:: Task brief ::
Exact reproduction required: the lines below from the line with "targets (doc (state (ready u w))) !! j" to the line with "exact (Hfield 3", both ends included, and no others.

[Collected data]
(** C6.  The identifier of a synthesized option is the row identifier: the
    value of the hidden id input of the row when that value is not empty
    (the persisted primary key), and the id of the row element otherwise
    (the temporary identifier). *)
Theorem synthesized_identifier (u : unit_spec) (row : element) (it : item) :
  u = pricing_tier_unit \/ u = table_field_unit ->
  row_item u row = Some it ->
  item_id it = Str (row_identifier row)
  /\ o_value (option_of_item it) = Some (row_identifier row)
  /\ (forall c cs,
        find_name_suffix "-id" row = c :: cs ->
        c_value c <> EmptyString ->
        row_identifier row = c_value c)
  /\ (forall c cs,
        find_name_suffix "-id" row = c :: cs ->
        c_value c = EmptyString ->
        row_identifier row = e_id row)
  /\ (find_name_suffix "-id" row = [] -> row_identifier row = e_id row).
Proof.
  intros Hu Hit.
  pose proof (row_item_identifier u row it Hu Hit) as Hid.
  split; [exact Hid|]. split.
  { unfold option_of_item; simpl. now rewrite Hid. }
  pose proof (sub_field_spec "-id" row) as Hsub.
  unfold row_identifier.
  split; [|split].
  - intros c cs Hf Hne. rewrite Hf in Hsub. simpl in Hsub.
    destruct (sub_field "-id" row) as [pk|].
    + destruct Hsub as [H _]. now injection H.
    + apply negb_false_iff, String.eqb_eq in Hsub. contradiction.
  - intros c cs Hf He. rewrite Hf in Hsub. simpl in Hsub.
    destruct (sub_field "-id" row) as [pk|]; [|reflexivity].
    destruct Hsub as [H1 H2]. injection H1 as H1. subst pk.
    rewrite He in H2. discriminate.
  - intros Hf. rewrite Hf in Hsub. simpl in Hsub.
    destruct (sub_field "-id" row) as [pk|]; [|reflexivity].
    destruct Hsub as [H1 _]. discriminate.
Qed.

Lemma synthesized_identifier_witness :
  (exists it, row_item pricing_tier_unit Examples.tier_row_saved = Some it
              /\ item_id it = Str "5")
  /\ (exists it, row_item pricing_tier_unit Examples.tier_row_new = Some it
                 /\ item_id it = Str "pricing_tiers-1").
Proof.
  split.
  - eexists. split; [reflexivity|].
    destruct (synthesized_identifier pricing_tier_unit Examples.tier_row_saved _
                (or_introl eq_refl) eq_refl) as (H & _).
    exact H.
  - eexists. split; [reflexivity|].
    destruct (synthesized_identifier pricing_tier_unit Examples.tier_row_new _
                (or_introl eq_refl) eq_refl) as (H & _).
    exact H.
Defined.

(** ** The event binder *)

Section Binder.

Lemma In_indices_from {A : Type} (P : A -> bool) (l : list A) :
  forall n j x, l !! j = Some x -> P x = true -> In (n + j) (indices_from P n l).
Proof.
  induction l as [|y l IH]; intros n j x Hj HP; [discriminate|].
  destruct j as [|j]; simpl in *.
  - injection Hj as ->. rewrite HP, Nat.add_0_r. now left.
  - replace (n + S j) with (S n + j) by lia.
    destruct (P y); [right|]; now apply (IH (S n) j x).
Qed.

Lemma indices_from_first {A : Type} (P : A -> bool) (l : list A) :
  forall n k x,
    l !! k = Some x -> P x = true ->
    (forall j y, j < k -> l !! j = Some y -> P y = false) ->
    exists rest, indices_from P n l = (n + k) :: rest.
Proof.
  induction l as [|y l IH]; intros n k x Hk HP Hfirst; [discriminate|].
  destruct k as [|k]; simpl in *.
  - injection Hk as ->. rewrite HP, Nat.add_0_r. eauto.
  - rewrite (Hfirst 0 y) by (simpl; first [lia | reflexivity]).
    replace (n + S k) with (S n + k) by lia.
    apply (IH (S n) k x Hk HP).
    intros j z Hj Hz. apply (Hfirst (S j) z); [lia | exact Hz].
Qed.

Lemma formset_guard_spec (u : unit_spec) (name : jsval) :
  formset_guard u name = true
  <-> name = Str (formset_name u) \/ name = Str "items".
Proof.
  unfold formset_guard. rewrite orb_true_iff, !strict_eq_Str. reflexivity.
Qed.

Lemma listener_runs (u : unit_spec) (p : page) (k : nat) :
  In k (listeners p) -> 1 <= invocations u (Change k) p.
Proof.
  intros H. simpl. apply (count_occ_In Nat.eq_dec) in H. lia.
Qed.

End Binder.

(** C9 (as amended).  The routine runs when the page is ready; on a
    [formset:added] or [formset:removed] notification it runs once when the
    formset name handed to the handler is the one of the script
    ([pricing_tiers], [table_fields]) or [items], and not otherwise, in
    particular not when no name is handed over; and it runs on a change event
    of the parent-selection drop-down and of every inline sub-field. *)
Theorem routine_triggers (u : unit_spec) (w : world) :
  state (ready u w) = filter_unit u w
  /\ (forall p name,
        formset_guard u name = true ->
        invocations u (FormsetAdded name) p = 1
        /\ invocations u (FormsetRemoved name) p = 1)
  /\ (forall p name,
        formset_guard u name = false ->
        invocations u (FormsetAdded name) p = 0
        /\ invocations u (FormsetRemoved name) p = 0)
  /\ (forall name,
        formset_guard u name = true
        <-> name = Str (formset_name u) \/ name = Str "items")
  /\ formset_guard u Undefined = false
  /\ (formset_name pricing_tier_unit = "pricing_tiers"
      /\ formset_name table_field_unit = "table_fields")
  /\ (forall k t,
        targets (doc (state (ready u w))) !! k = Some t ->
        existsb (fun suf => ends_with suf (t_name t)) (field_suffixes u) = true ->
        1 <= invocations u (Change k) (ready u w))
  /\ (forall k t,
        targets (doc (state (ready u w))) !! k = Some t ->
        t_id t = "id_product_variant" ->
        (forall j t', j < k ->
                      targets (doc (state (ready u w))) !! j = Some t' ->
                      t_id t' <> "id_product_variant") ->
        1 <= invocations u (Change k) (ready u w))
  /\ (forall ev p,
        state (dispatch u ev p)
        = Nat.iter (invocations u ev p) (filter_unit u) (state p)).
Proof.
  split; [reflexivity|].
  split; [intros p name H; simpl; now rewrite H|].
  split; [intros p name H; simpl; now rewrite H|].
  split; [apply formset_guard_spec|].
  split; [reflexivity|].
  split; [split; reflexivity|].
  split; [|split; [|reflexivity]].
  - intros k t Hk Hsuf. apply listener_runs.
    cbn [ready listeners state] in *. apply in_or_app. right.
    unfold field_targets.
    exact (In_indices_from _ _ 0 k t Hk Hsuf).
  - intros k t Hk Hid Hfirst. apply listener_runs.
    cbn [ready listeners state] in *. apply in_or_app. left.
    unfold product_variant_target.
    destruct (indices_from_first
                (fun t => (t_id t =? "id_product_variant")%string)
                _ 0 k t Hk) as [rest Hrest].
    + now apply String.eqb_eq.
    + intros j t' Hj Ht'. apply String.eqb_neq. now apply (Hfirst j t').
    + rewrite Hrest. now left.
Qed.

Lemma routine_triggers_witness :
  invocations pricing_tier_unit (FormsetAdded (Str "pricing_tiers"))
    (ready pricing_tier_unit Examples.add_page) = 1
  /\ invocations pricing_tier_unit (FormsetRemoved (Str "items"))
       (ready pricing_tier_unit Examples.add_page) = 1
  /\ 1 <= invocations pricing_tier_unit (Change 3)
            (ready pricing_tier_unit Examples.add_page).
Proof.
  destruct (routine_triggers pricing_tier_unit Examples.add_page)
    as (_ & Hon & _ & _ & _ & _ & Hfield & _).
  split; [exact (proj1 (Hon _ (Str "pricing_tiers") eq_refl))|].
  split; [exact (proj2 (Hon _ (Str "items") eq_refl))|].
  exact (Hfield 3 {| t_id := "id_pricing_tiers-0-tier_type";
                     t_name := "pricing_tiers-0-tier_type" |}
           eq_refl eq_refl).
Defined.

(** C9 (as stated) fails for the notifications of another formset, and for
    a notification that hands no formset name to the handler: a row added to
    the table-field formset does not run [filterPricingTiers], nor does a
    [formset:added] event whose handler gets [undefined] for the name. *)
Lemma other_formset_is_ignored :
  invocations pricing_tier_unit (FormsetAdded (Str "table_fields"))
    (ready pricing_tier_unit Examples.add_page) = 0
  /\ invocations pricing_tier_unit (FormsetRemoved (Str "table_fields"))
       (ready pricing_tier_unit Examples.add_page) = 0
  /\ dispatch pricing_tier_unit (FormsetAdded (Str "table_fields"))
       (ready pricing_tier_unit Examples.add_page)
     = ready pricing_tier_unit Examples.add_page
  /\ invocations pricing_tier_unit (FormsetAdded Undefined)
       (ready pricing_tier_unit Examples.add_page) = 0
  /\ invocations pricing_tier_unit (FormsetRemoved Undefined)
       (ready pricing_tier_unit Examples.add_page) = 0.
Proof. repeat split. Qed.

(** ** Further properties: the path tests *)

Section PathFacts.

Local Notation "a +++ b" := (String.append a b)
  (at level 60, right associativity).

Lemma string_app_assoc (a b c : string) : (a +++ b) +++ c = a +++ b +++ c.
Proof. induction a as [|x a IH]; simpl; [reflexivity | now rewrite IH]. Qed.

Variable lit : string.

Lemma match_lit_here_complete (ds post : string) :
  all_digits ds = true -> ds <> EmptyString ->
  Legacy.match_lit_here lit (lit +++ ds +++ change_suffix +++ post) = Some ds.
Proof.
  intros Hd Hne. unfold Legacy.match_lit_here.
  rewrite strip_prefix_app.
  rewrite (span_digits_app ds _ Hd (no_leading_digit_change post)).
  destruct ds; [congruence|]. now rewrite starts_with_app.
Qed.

:: Result ::
                      targets (doc (state (ready u w))) !! j = Some t' ->
                      t_id t' <> "id_product_variant") ->
        1 <= invocations u (Change k) (ready u w))
  /\ (forall ev p,
        state (dispatch u ev p)
        = Nat.iter (invocations u ev p) (filter_unit u) (state p)).
Proof.
  split; [reflexivity|].
  split; [intros p name H; simpl; now rewrite H|].
  split; [intros p name H; simpl; now rewrite H|].
  split; [apply formset_guard_spec|].
  split; [reflexivity|].
  split; [split; reflexivity|].
  split; [|split; [|reflexivity]].
  - intros k t Hk Hsuf. apply listener_runs.
    cbn [ready listeners state] in *. apply in_or_app. right.
    unfold field_targets.
    exact (In_indices_from _ _ 0 k t Hk Hsuf).
  - intros k t Hk Hid Hfirst. apply listener_runs.
    cbn [ready listeners state] in *. apply in_or_app. left.
    unfold product_variant_target.
    destruct (indices_from_first
                (fun t => (t_id t =? "id_product_variant")%string)
                _ 0 k t Hk) as [rest Hrest].
    + now apply String.eqb_eq.
    + intros j t' Hj Ht'. apply String.eqb_neq. now apply (Hfirst j t').
    + rewrite Hrest. now left.
Qed.

Lemma routine_triggers_witness :
  invocations pricing_tier_unit (FormsetAdded (Str "pricing_tiers"))
    (ready pricing_tier_unit Examples.add_page) = 1
  /\ invocations pricing_tier_unit (FormsetRemoved (Str "items"))
       (ready pricing_tier_unit Examples.add_page) = 1
  /\ 1 <= invocations pricing_tier_unit (Change 3)
            (ready pricing_tier_unit Examples.add_page).
Proof.
  destruct (routine_triggers pricing_tier_unit Examples.add_page)
    as (_ & Hon & _ & _ & _ & _ & Hfield & _).
  split; [exact (proj1 (Hon _ (Str "pricing_tiers") eq_refl))|].
  split; [exact (proj2 (Hon _ (Str "items") eq_refl))|].
  exact (Hfield 3 {| t_id := "id_pricing_tiers-0-tier_type";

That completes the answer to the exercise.